(Stored data)
(** ** Claim C2 *)

(** With a format that is not in the table, each task the loop gets
    through is one more failure and nothing else. *)
Lemma extract_loop_unknown_counts lang fmt od items :
  SUBTITLE_FORMATS !! fmt = None ->
  forall s,
    let e' := ext (snd (extract_loop E lang fmt od items s)) in
    failed_extractions e' + processed_streams (ext s)
    = failed_extractions (ext s) + processed_streams e'
    /\ successful_extractions e' = successful_extractions (ext s)
    /\ skipped_extractions e' = skipped_extractions (ext s)
    /\ total_streams e' = total_streams (ext s)
    /\ processed_streams e' <= processed_streams (ext s) + length items.
Proof.
  intros Hfmt. induction items as [|item rest IH]; intros s; cbv zeta.
  { simpl. repeat split; lia. }
  rewrite extract_loop_cons. cbv zeta.
  pose proof (read_cancel_flag_footprint s) as [Hfo _].
  set (s1 := snd (read_cancel_flag E s)) in *.
  unfold flag_only in Hfo. destruct Hfo as (H1 & H2 & H3 & H4 & H5 & _).
  destruct (cancel_flag (ext s1)).
  { cbn [snd length]. repeat split; lia. }
  destruct (overwrite_var E (wld s1)) as [ow w].
  destruct (os_makedirs E (output_dir_of (video_file item) od) w)
    as [[e|] w1] eqn:Hmk.
  - rewrite (extract_subtitle_makedirs_raises (video_file item)
               (index (stream item)) lang fmt od ow
               {| ext := ext s1; wld := w; out := out s1 |} e w1 Hmk).
    cbn [snd ext length]. repeat split; lia.
  - rewrite (extract_subtitle_unknown_format (video_file item)
               (index (stream item)) lang fmt od ow
               {| ext := ext s1; wld := w; out := out s1 |} w1 Hfmt Hmk).
    match goal with
    | |- context [extract_loop E lang fmt od rest ?s4] =>
        destruct (IH s4) as (G1 & G2 & G3 & G4 & G5);
        set (s5 := snd (extract_loop E lang fmt od rest s4)) in *
    end.
    cbn [ext processed_streams total_streams successful_extractions
         failed_extractions skipped_extractions set_processed_streams
         incr_failed] in G1, G2, G3, G4, G5.
    cbn [length]. repeat split; lia.
Qed.

(** When moreover nobody cancels and the directories can be created, the
    loop gets through every task. *)
Lemma extract_loop_unknown_settles lang fmt od items :
  SUBTITLE_FORMATS !! fmt = None ->
  never_pressed E -> makedirs_succeeds E ->
  forall s,
    cancel_flag (ext s) = false ->
    processed_streams (ext (snd (extract_loop E lang fmt od items s)))
    = processed_streams (ext s) + length items.
Proof.
  intros Hfmt Hn Hmk. induction items as [|item rest IH]; intros s Hc.
  { simpl. lia. }
  rewrite extract_loop_cons, (read_cancel_flag_unpressed s Hn). cbv zeta.
  cbn [snd ext wld out]. rewrite Hc.
  destruct (overwrite_var E (snd (cancel_pressed E (wld s)))) as [ow w].
  pose proof (Hmk (output_dir_of (video_file item) od) w) as Hmk1.
  destruct (os_makedirs E (output_dir_of (video_file item) od) w)
    as [m w1] eqn:Emk. simpl in Hmk1. subst m.
  rewrite (extract_subtitle_unknown_format (video_file item)
             (index (stream item)) lang fmt od ow
             {| ext := ext s; wld := w; out := out s |} w1 Hfmt Emk).
  rewrite IH; [|exact Hc]. cbn [ext processed_streams set_processed_streams
    incr_failed length]. lia.
Qed.

(** C2 (as the code has it).  A format name that is not in the table
    does not fail the run: the run returns normally and never starts the
    conversion tool.  Each call made for a task whose output directory
    can be created logs the unsupported format, adds one to
    [failed_extractions], leaves every other attribute of the extractor
    as it was and returns [False].  So at the end of a run of a fresh
    extractor [failed_extractions] equals [processed_streams] while the
    two other outcome counters are zero: one failure per task processed;
    and when nobody cancels and the directories can be created every
    task is processed, so that [failed_extractions] equals
    [total_streams]. *)
Theorem C2_unknown_format_fails_each_task dirs file idx lang fmt od ow s w :
  SUBTITLE_FORMATS !! fmt = None ->
  fst (run_extraction E dirs lang fmt od s) = Ok tt
  /\ popen_cmds (out (snd (run_extraction E dirs lang fmt od s)))
     = popen_cmds (out s)
  /\ (forall w1,
        os_makedirs E (output_dir_of file od) (wld s) = (None, w1) ->
        extract_subtitle E file idx lang fmt od ow s
        = (Ok false,
           {| ext := {| cancel_flag := cancel_flag (ext s);
                        total_streams := total_streams (ext s);
                        processed_streams := processed_streams (ext s);
                        successful_extractions := successful_extractions (ext s);
                        failed_extractions := failed_extractions (ext s) + 1;
                        skipped_extractions := skipped_extractions (ext s) |};
              wld := w1;
              out := out s ++
                     [EvMakedirs (output_dir_of file od);
                      EvLog ("ERROR: Unsupported format " +:+ fmt)] |}))
  /\ (let e' := ext (snd (run_extraction E dirs lang fmt od (boot E w))) in
      failed_extractions e' = processed_streams e'
      /\ successful_extractions e' = 0
      /\ skipped_extractions e' = 0
      /\ processed_streams e' <= total_streams e'
      /\ (never_pressed E -> makedirs_succeeds E ->
          failed_extractions e' = total_streams e')).
Proof.
  intros Hfmt. split; [apply run_extraction_cases|].
  split; [apply run_unknown_format_popen; exact Hfmt|].
  split.
  { intros w1 Hmk.
    apply (extract_subtitle_unknown_format file idx lang fmt od ow s w1 Hfmt Hmk). }
  cbv zeta.
  assert (Hfin : forall s0 s1, evolves finish_event flag_only s0 s1 ->
             failed_extractions (ext s1) = failed_extractions (ext s0)
             /\ processed_streams (ext s1) = processed_streams (ext s0)
             /\ successful_extractions (ext s1) = successful_extractions (ext s0)
             /\ skipped_extractions (ext s1) = skipped_extractions (ext s0)
             /\ total_streams (ext s1) = total_streams (ext s0)).
  { intros s0 s1 [Hfo _]. unfold flag_only in Hfo. intuition congruence. }
  destruct (run_extraction_cases dirs lang fmt od (boot E w)) as [_ Hcases].
  destruct (collect_video_files E dirs []) as [|f wl].
  { destruct (Hfin _ _ Hcases) as (-> & -> & -> & -> & ->). simpl.
    repeat split; reflexivity. }
  destruct Hcases as [message Hcases].
  destruct (scan_loop_agrees (f :: wl) lang (f :: wl) []
              (logged (boot E w) message)) as [Hz _];
    [repeat split | repeat constructor |].
  assert (Hflag : never_pressed E ->
            cancel_flag (ext (snd (scan_loop E (f :: wl) lang (f :: wl) []
                                     (logged (boot E w) message)))) = false).
  { intros Hn.
    destruct (scan_loop_flag_same (f :: wl) lang (f :: wl) Hn []
                (logged (boot E w) message)) as [Hsame _].
    exact Hsame. }
  destruct (scan_loop E _ _ _ _ _) as [[tasks|e] s2]; cbn [snd] in Hz, Hflag.
  all: destruct Hz as (Hz1 & Hz2 & Hz3 & Hz4 & Hz5).
  - destruct tasks as [|t tasks].
    + destruct (Hfin _ _ Hcases) as (-> & -> & -> & -> & ->). simpl.
      repeat split; lia.
    + destruct Hcases as [message' Hcases].
      destruct (Hfin _ _ Hcases) as (-> & -> & -> & -> & ->).
      destruct (extract_loop_unknown_counts lang fmt od (t :: tasks) Hfmt
                  (started s2 (length (t :: tasks)) message'))
        as (G1 & G2 & G3 & G4 & G5).
      pose proof (extract_loop_unknown_settles lang fmt od (t :: tasks) Hfmt)
        as Hall.
      set (s3 := snd (extract_loop E lang fmt od (t :: tasks)
                        (started s2 (length (t :: tasks)) message'))) in *.
      cbn [started ext processed_streams total_streams successful_extractions
           failed_extractions skipped_extractions set_processed_streams
           set_total_streams] in G1, G2, G3, G4, G5.
      repeat split; try lia.
      intros Hn Hmk. specialize (Hall Hn Hmk
        (started s2 (length (t :: tasks)) message') (Hflag Hn)).
      fold s3 in Hall.
      cbn [started ext processed_streams set_processed_streams
           set_total_streams] in Hall. lia.
  - destruct (Hfin _ _ Hcases) as (-> & -> & -> & -> & ->).
    repeat split; lia.
Qed.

Try it:
Each line in the entries above, starting at the line with "destruct (IH s4)" and ending at the line with "Lemma extract_loop_unknown_settles lang", is to be printed exactly, and only those lines.

Solved exercise:
        destruct (IH s4) as (G1 & G2 & G3 & G4 & G5);
        set (s5 := snd (extract_loop E lang fmt od rest s4)) in *
    end.
    cbn [ext processed_streams total_streams successful_extractions
         failed_extractions skipped_extractions set_processed_streams
         incr_failed] in G1, G2, G3, G4, G5.
    cbn [length]. repeat split; lia.
Qed.

(** When moreover nobody cancels and the directories can be created, the
    loop gets through every task. *)
Lemma extract_loop_unknown_settles lang fmt od items :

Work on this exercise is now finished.